06 July 2008 14:24 BST

Belle de Jour

Wednesday, 10 Jan 2007 20:45
Denevue and Clementi in Belle de Jour

Other Reviews 

Directed by Luis Bunuel, limited re-release from December 29th at the National Film Theatre, starring Catherine Deneuve, Jean Sorel, Genevieve Page, Pierre Clementi, running time 100 mins.

In a nutshell…

Mesmerizing. Mystifying. Luscious. Measured. Essential.

What's it all about?

Demure and sheltered young bride Severine (Deneuve) is tentative at best in the bedroom. On the eve of their first wedding anniversary, she hesitantly confides to her husband that she would like to kiss him – but intimacy terrifies her.

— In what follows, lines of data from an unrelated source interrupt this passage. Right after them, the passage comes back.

Lemma generateDataHash_defaults_witness :
  generateDataHash Case.vd_no_voters Sample.td
  = generateDataHash (Some (JObj [("voters", JArr [])])) Sample.td /\
  generateDataHash Sample.vd (Some JNull)
  = generateDataHash Sample.vd (Some (JObj [("votes", JArr [])])).
Proof.
  split.
  - apply (proj1 (generateDataHash_defaults Case.vd_no_voters Sample.td)). reflexivity.
  - apply (proj2 (generateDataHash_defaults Sample.vd (Some JNull))). reflexivity.
Defined.

(** X15: on a value that is no string the conversion never throws: a falsy
    value ([undefined], [null], [false], 0) gives ["Unknown"], any other
    value gives ["Invalid Date"] through the handler. *)
Theorem convertESTtoIST_not_a_string (host : Host) (v : jsval) :
  (forall s, v <> Some (JStr s)) ->
  convertESTtoIST host v = if Val.truthy v then "Invalid Date" else "Unknown".
Proof.
  intros H. destruct v as [[| b | z | s | l | f] |]; try reflexivity.
  - now destruct b.
  - unfold convertESTtoIST. cbn. now destruct (z =? 0).
  - now elim (H s).
Qed.

Lemma convertESTtoIST_not_a_string_witness :
  convertESTtoIST host_utc (Some (JNum 1753255620)) = "Invalid Date" /\
  convertESTtoIST host_utc None = "Unknown".
Proof.
  split.
  - apply (convertESTtoIST_not_a_string host_utc (Some (JNum 1753255620))). discriminate.
  - apply (convertESTtoIST_not_a_string host_utc None). discriminate.
Defined.

(** ** The ordinal suffix *)

Lemma digit_not_ordinal (c : ascii) (r : string) :
  JS.is_digit c = true -> starts_with_ordinal (String c r) = false.
Proof.
  intros Hc. unfold starts_with_ordinal. cbn [prefix].
  destruct (ascii_dec "s" c) as [<- | _]; [discriminate Hc |].
  destruct (ascii_dec "n" c) as [<- | _]; [discriminate Hc |].
  destruct (ascii_dec "r" c) as [<- | _]; [discriminate Hc |].
  destruct (ascii_dec "t" c) as [<- | _]; [discriminate Hc |].
  reflexivity.
Qed.

Lemma ordinal_suffix_found (suffix rest : string) :
  is_ordinal_suffix suffix ->
  starts_with_ordinal (suffix ++ rest) = true /\ JS.drop 2 (suffix ++ rest) = rest.
Proof.
  intros [-> | [-> | [-> | ->]]]; split; try reflexivity;
    unfold starts_with_ordinal; simpl; now destruct rest.
Qed.

Lemma replace_ordinal_digits (ds suffix rest : string) :
  ds <> "" -> all_chars JS.is_digit ds = true -> is_ordinal_suffix suffix ->
  replace_ordinal (ds ++ suffix ++ rest) = ds ++ rest.
Proof.
  intros Hne Hds Hsuf.
  induction ds as [| d ds IH]; [now elim Hne |].
  cbn [all_chars] in Hds. apply andb_true_iff in Hds. destruct Hds as [Hd Hds].
  cbn [append replace_ordinal]. rewrite Hd. cbn [andb].
  destruct ds as [| d' ds'].
  - cbn [append].
    destruct (ordinal_suffix_found suffix rest Hsuf) as [-> ->]. reflexivity.
  - cbn [all_chars] in Hds. apply andb_true_iff in Hds. destruct Hds as [Hd' Hds'].
    cbn [append]. rewrite (digit_not_ordinal d' _ Hd').
    f_equal. apply IH; [discriminate |].
    cbn [all_chars]. now rewrite Hd', Hds'.
Qed.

Yet when she closes her eyes, graphic and elaborate fantasies of flagellation and abasement career through Severine's subconscious, exposing an unsatisfied hunger for humiliation. After she hears tell of a high-class brothel in town, she detaches from her rarefied social circle and gravitates irresistibly towards Madame Anais' establishment.

There, she reinvents herself as 'Belle de Jour', role-playing masochistic rituals with clients. She scrupulously confines her gratification to the hours of two till five each afternoon, but her meticulously partitioned double life dissolves when she meets the devastatingly magnetic Marcel. The impetuous young criminal becomes consumed with the desire to get at the real woman beneath Belle's daytime persona. Cue complications.

Who's in it?

Iconic French actress Catherine Deneuve twins aloofness with allure as the exquisite and self-possessed Severine. She keeps the audience breathlessly alert to the slightest shift in her icily arch features and light, deliberate movements.

By her side, Jean Sorel recalls Omar Sharif's Doctor Zhivago as Severine's husband Pierre – dependable, capable, and too affable by half.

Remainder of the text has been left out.